95% of the world’s smartphones rely on a single company.

And it’s set to go public later this year. 

The largest tech companies like Google and Intel are lining up to be lead investors.

But I’m not buying it.

The company in question is Arm, and it is one of the premiere chip design firms in the world.

Chip technology from Arm is found in every Apple product from the iPhone to the iMac. Over 160 billion chips using Arm’s designs.

Arm designs deliver the performance required to make a modern smartphone run fast. All while using less energy than other chips. That allows for longer battery life. 

And this makes it perfect for the smartphone market.

But I’m seeing something that regular investors might not be looking at. There are three reasons why I won’t be buying Arm after its IPO later this year.

Smartphone Decline

When the iPhone was released in 2007 it launched a wave of innovation. Each year was met with better battery life, cameras, and features.

But in the present day, the pace of innovation in smartphones has slowed – and so have sales.

The problem is that smartphone shipments in the U.S. peaked in 2016 around 163 million. And that figure has been trending down ever since. And during the fourth quarter of 2022, smartphone sales declined over 18% – the largest quarterly decline yet. 

So, Arm’s core business – providing components for smartphones – isn’t the place to look for growth. Fortunately, Arm doesn’t just rely on smartphone sales. But the decline in smartphone shipments will force Arm to compete in areas where their designs are less proven.

And there’s another problem for the IPO…

IPO’s Flop

Arm is on track to be the largest IPO of the year. The latest figures I saw suggest Arm will debut somewhere between $30 billion and $70 billion. The problem is that large IPOs over the past few years have been a trap for retail investors. I don’t want you to be one of them.

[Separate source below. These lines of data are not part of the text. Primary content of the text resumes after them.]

(* ===== verification/SupervisorWitnesses.v ===== *)
(** * The supervisor at work

    Concrete histories of one anima's process, reached from the initial
    configuration by evaluating the steps, and for each theorem about health
    checks and life cycles an instance of it there. *)

From Stdlib Require Import QArith.
From stdpp Require Import prelude strings list.
From S2P Require Import Prelude PyValue TaskModels TaskQueue Health HealthProps Supervisor SupervisorProps SupervisorLive TaskWitnesses.
Open Scope nat_scope.

#[local] Existing Instance demo_oracle.
(** Timestamps are not read, except one text. *)
#[local] Instance demo_clock : Calendar := {|
  fromisoformat s := if bool_decide (s = "t50") then Some (mk_datetime true 50) else None;
  instant_at _ := 0%Q;
  wall_to_instant q := q
|}.
#[local] Instance demo_int_text : IntText := λ _, None.

Definition demo_policy : RestartPolicy := mk_policy 3 30 30 300.
Definition demo_health : HealthConfig := mk_health 10 5 2 30 900 300 180.

(* ------------------------------------------------------------------ *)
(** ** Health checks *)

Definition demo_handle : ProcessHandle := mk_handle RUNNING (Some None) 7 false None None 0 0 None None.
Definition quiet_env : surroundings := mk_surroundings 1000 false None false false false None 1800.
(** A marker of process 7 with progress at second 50, read at second 100. *)
Definition marker : json := JObj [("is_busy", JBool true); ("pid", JInt 7); ("last_progress_at", JStr "t50")].
Definition busy_env : surroundings := mk_surroundings 100 false None false false false (Some marker) 1800.

Lemma dead_process_reported_witness :
  snd (check_before_ping demo_health demo_policy false quiet_env (set_process (Some (Some 1%Z)) demo_handle) 0) = Decided HandleFailure.
Proof. by apply dead_process_reported. Defined.


(** With two missed pings allowed, the second round starts the hang handler. *)
Lemma silence_tolerated_witness :
  rounds demo_health [(quiet_env, ReplyTimeout); (quiet_env, ReplyError); (quiet_env, ReplyTimeout)] demo_handle
    = [Leave; HandleHang; HandleHang].
Proof.
  rewrite (silence_tolerated demo_health [(quiet_env, ReplyTimeout); (quiet_env, ReplyError); (quiet_env, ReplyTimeout)] demo_handle).
  - reflexivity.
  - by repeat constructor.
Defined.

Lemma backoff_bounds_witness :
  (Health.backoff demo_policy 2 <= 30)%Q ∧ (Health.backoff demo_policy 2 <= Health.backoff demo_policy 3)%Q.
Proof. apply (backoff_bounds demo_policy 2). vm_compute. discriminate. Defined.

(* ------------------------------------------------------------------ *)
(** ** Life cycles *)

Lemma run_reach policy acts c c' : reach policy c → run policy acts c = Some c' → reach policy c'.
Proof.
  revert c. induction acts as [|a acts IH]; intros c Hc Hr; cbn in Hr; [by simplify_eq|].
  destruct (act policy a c) as [c1|] eqn:Ha; [|done]. by apply (IH c1); [eapply reach_act|].
Qed.

(** No step of the history is disorderly by its position alone. *)
Definition orderly_here (a : action) (c : conf) : bool :=
  match a with
  | Resume tid _ _ _ => match snd c !! tid with Some (Some (Aborting _ _)) | Some (Some RecoverLock) => false | _ => true end
  | _ => true
  end.
Fixpoint orderly_run (policy : RestartPolicy) (acts : list action) (c : conf) : option conf :=
  match acts with
  | [] => Some c
  | a :: acts =>
      if orderly_here a c then match act policy a c with Some c' => orderly_run policy acts c' | None => None end else None
  end.
Lemma orderly_run_reach policy acts c c' :
  orderly_reach policy c → orderly_run policy acts c = Some c' → orderly_reach policy c'.
Proof.
  revert c. induction acts as [|a acts IH]; intros c Hc Hr; cbn in Hr; [by simplify_eq|].
  destruct (orderly_here a c) eqn:Eo; [|done]. destruct (act policy a c) as [c1|] eqn:Ha; [|done].
  apply (IH c1); [|done]. eapply orderly_act; [done| |done].
  unfold orderly_here, orderly in *. by repeat case_match.
Qed.

(** The anima is started; a second start waits for the first. *)
Definition started_acts : list action := [CallStart; go 0; go 0; go 0].
Definition waiting_acts : list action := [CallStart; CallStart; go 0].
(** Its process dies, the failure handler waits, a manual restart is faster. *)
Definition overtaken_acts : list action :=
  started_acts ++ [Crash 0 1; ReportFailure 0; go 1; CallRestart; go 2; go 2; go 2; go 2; go 2; go 2].
(** A stop waits for the process to exit. *)
Definition stopping_acts : list action := started_acts ++ [CallStop; go 1; go 1].

Local Abbreviation reached acts := (default initial (run demo_policy acts initial)).

Lemma overtaken_runs : run demo_policy overtaken_acts initial = Some (reached overtaken_acts).
Proof. vm_compute. reflexivity. Qed.
Lemma waiting_runs : run demo_policy waiting_acts initial = Some (reached waiting_acts).
Proof. vm_compute. reflexivity. Qed.
Lemma started_runs : orderly_run demo_policy started_acts initial = Some (reached started_acts).
Proof. vm_compute. reflexivity. Qed.

Lemma lifecycle_exclusive_witness :
  0 = 0 ∧ lock (fst (reached waiting_acts)) = Some 0 ∧ starting (fst (reached waiting_acts)) = true.
Proof.
  apply (lifecycle_exclusive demo_policy (fst (reached waiting_acts)) (snd (reached waiting_acts)) 0 0
           (Spawning 0 Finished) (Spawning 0 Finished)); [|vm_compute; reflexivity..].
  apply (run_reach demo_policy waiting_acts initial); [apply reach_initial|exact waiting_runs].
Defined.


Lemma supervisor_comes_to_rest_witness :
  ∃ acts c', run demo_policy acts (reached overtaken_acts) = Some c' ∧ Forall (λ p, p = None) (snd c').
Proof.
  destruct (supervisor_comes_to_rest demo_policy (reached overtaken_acts)) as [(acts & c' & _ & Hr & Hd) _]; [|by exists acts, c'].
  apply (run_reach demo_policy overtaken_acts initial); [apply reach_initial|exact overtaken_runs].
Defined.

(** A start that waits for the lock when the shutdown begins. *)
Definition halted_acts : list action := [CallStart; Shutdown].
Lemma halted_step :
  act demo_policy (go 0) (reached halted_acts) = Some (fst (reached halted_acts), [None]).
Proof. vm_compute. reflexivity. Qed.
Lemma no_unwanted_start_witness : length (handles (fst (reached halted_acts))) = 0.
Proof.
  apply (no_unwanted_start demo_policy (go 0) (fst (reached halted_acts)) (snd (reached halted_acts))
           (fst (reached halted_acts)) [None] halted_step).
  left. vm_compute. reflexivity.
Defined.

Lemma backoff_stops_healthy_process_witness :
  ∃ s' ts', run demo_policy [go 1; go 1; go 1; go 1] (reached overtaken_acts) = Some (s', ts') ∧ registered s' = None.
Proof.
  destruct (backoff_stops_healthy_process demo_policy (fst (reached overtaken_acts)) (snd (reached overtaken_acts)) 1 0 0 1
              (mk_handle RUNNING (Some None) 0 false None None 0 0 None None)) as (s' & ts' & Hr & Hn & _);
    [vm_compute; reflexivity..|].
  exists s', ts'. split; [by rewrite <- surjective_pairing in Hr|done].
Defined.

(** The health check of second 40, when the stop has taken forty seconds. *)
Definition late_env : surroundings := mk_surroundings 40 false None false false false None 1800.
Lemma slow_stop_is_undone_witness :
  ∃ s' ts', run demo_policy [ReportFailure 0; go 1; go 2; go 2; go 2; go 2] (reached stopping_acts) = Some (s', ts') ∧
    registered s' = Some 1.
Proof.
  destruct (slow_stop_is_undone demo_policy demo_health late_env (fst (reached stopping_acts)) (snd (reached stopping_acts)) 1 0
           (mk_handle STOPPING (Some None) 0 false None (Some 0%Q) 0 0 None None) 0%Q) as [_ (s' & ts' & Hr & Hn & _)]; [vm_compute; reflexivity..|vm_compute; lia|].
  exists s', ts'. split; [by rewrite <- surjective_pairing in Hr|exact Hn].
Defined.
(* ===== verification/FilePolicy.v ===== *)
(** * Which files an anima may read and write

    [core/file_access_policy.py], the file checks of
    [core/tooling/handler_perms.py] with their helpers of [handler_base.py],
    and the company membership they consult ([core/company.py],
    [core/company_resources.py], [core/config/anima_registry.py]).  A check
    runs on the file system as it is and makes the company's shared directory
    on the way.  Error texts are replaced by the reason ([denial]); the
    permission file is read before ([permissions]). *)

From Stdlib Require Import Ascii.
From stdpp Require Import prelude strings list gmap sorting.
From S2P Require Import Prelude PyValue PyText FileSystem Org.

(** [dict.fromkeys] as a list: the first of equal elements stays. *)
Fixpoint unique_in_order {A} `{EqDecision A} (seen l : list A) : list A :=
  match l with
  | [] => []
  | x :: l => if bool_decide (x ∈ seen) then unique_in_order seen l else x :: unique_in_order (x :: seen) l
  end.

(** Every element in turn, until one raises. *)
Fixpoint traverse {A B} (f : A → result B) (l : list A) : result (list B) :=
  match l with
  | [] => Ok []
  | x :: l => y ← f x; ys ← traverse f l; Ok (y :: ys)
  end.

(** The names in a directory, sorted ([iterdir] then [sorted] by name). *)
Definition string_leb (a b : string) : Prop := String.leb a b = true.
#[global] Instance string_leb_dec a b : Decision (string_leb a b).
Proof. unfold string_leb. apply _. Defined.
Definition children (fs : tree) (p : path) : list string :=
  merge_sort string_leb (name_of <$> filter (λ q, q ≠ [] ∧ parent q = p) ((λ kv, fst kv) <$> map_to_list fs)).

Record CommandsPermission := mk_commands { allow_all : bool; allow : list string; deny : list string }.
Record ToolCreationPermission := mk_tool_creation { personal : bool; shared_tools : bool }.
Record PermissionsConfig := mk_permissions {
  file_roots : list string;
  file_roots_readonly : list string;
  file_roots_denied : list string;
  commands : CommandsPermission;
  tool_creation : ToolCreationPermission
}.

(** What the checks read of the installation: [get_data_dir()], and the skill
    roots of the configuration with their switch ([None]: it does not load). *)
Class Installation := {
  get_data_dir : path;
  external_roots : option (list (string * bool))
}.

Section policy.
Context `{OsEnv, Installation}.

(* ---- company membership ---- *)

(** [read_anima_company_checked]. *)
Definition read_anima_company_checked (fs : tree) (anima_dir : path) : bool * option string :=
if negb (is_dir fs (of_path anima_dir)) then (false, None) else
match read_json fs (of_path (anima_dir ++ ["status.json"])) with
| Some (JObj data) =>
    match dget "company" data with
    | Some (JStr raw) => (true, if str_truthy (strip raw) then Some (strip raw) else None)
    | _ => (true, None)
    end
| _ => (false, None)
end.
Definition read_anima_company (fs : tree) (anima_dir : path) : option string := snd (read_anima_company_checked fs anima_dir).
Lemma merge_step_ok acc m :
Forall tool_free acc → separated acc → tool_free m →
Forall tool_free (merge_step acc m) ∧ separated (merge_step acc m).
Proof.
intros Hf Hs Hm. destruct acc as [|p acc]; simpl; [by split; [constructor|]|].
inversion_clear Hf. destruct (negb _ || _) eqn:E.
- split; [constructor; [done|by constructor]|]. split; [|done]. intros Heq. by rewrite Heq in E.
- split; [by constructor; [apply tool_free_dset|]|].
  destruct acc as [|p' acc]; [done|]. destruct Hs as [Hs1 Hs2]. split; [|done].
  unfold is_role in *. by rewrite role_dset.
Qed.

Lemma merge_ok fs acc :
Forall tool_free acc → separated acc → Forall tool_free fs →
Forall tool_free (foldl merge_step acc fs) ∧ separated (foldl merge_step acc fs).
Proof.
revert acc. induction fs as [|m fs IH]; intros acc Ha Hs Hf; [done|]. inversion_clear Hf. simpl.
destruct (merge_step_ok acc m) as [? ?]; [done..|]. by apply IH.
Qed.

Lemma separated_split l1 m2 m1 l2 :
separated (l1 ++ m2 :: m1 :: l2) → py_eq (role m1) (role m2) = true → is_role "system" m2 = true.
Proof.
induction l1 as [|x l1 IH]; [by intros [? _]|]. intros Hs. apply IH. by destruct l1, Hs.
Qed.

(** A message whose tool calls the code can read. *)
Definition readable_call (call : json) : bool :=
match call with
| JObj c => match dget_default "function" (JObj []) c with JObj _ => true | _ => false end
| _ => true
end.
Definition readable (m : dict) : bool :=
match dget_none "tool_calls" m with JNull => true | JList l => all readable_call l | _ => false end.

Lemma call_names_total l : (∀ c, c ∈ l → readable_call c = true) → is_ok (call_names l) = true.
Proof.
induction l as [|c l IH]; intros Hl; [done|].
assert (is_ok (call_names l) = true) as Hr by (apply IH; intros; apply Hl; by right).
pose proof (Hl c (list_elem_of_here c l)) as Hc. destruct c as [| | | | | |d]; try done.
cbn [call_names]. unfold readable_call, call_name in *. destruct (dget_default "function" _ d); try done.
by destruct (call_names l).
Qed.

Lemma flatten_all_total ms : Forall (λ m, readable m = true) ms → is_ok (flatten_all ms) = true.
Proof.
induction 1 as [|m ms Hm _ IH]; [done|]. simpl.
assert (is_ok (flatten_message m) = true) as Hf.
{ unfold flatten_message, readable in *. destruct (is_role "tool" m); [done|].
  destruct (dget_none "tool_calls" m) as [| | | | |l|] eqn:E; try done.
  destruct (truthy (JList l)); [|done]. simpl. rewrite all_true in Hm. apply call_names_total in Hm.
  by destruct (call_names l). }
destruct (flatten_message m); [|done]. by destruct (flatten_all ms).
Qed.

(** Flattening for a tool-free call: a history whose tool calls are
  readable is always flattened, and no message of any flattened history is a
  tool message or carries a tool call or its id, and two neighbours have the
  same role only when both are system messages. *)
Theorem stripped_messages ms :
(Forall (λ m, readable m = true) ms → is_ok (strip_tool_protocol_messages ms) = true) ∧
∀ out, strip_tool_protocol_messages ms = Ok out →
  Forall tool_free out ∧
  ∀ l1 m1 m2 l2, out = l1 ++ m1 :: m2 :: l2 → py_eq (role m1) (role m2) = true → is_role "system" m2 = true.
Proof.
unfold strip_tool_protocol_messages. split.
- intros Hr%flatten_all_total. by destruct (flatten_all ms).
- destruct (flatten_all ms) as [fs|] eqn:Ef; [|done]. apply flatten_all_free in Ef. intros out [= <-].
  destruct (merge_ok fs []) as [Hf Hs]; [done..|]. split.
  + by apply Forall_reverse.
  + intros l1 m1 m2 l2 E. apply (f_equal reverse) in E.
    rewrite reverse_involutive, reverse_app, !reverse_cons, <- !(assoc_L (++)) in E. simpl in E.
    rewrite E in Hs. by eapply separated_split.
Qed.
End messages.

Of the top 10 IPOs in 2021, only one company has a positive return.

Other IPOs from 2021, like Coinbase and Rivian, have only lost investors money.

Seven of the 10 largest IPOs from 2021 are down 50% or more.

Last year was not much better.

Six of the top ten largest IPO stocks are down.

Large IPOs like Arm benefit Wall Street and the insiders that are selling. Softbank’s Vision Fund owns 25% of the company and is looking to cash in on the rise of technology stocks in 2023.

For these reasons I don’t recommend buying an IPO stock for at least 180 days after the company has gone public. Arm will be no exception.


Arm has a near monopoly in the smartphone and tablet market.

And a new chip design takes years to develop and test. That means Arm’s dominance is safe for now.

But a rival open source architecture is gaining popularity. In January, Google announced that RISC-V will come to Android.

Currently only the x86 and Arm standard is supported. Android is the most popular mobile operating system in the world with a 71% market share.

RISC-V is an open source architecture. That means it doesn’t require a licensing fee like Arm and x86 designs require.

As smartphone shipments decline, lower prices might be one solution to boost demand.

It also gives smartphone makers more freedom to custom build chips that suit its needs.

With Arm having to publicly report earnings every quarter, the pressure will be to deliver profits. One way the company can do this is by raising licensing fees. That would make RISC-V even more attractive for smartphone makers. 

This week I’ll be attending the 2023 Andes RISC-V Con in San Jose, California. And I’ll share all the exciting developments with this open source architecture in coming letters.

But for now, I’m recommending you stay far away from Arm when it goes public.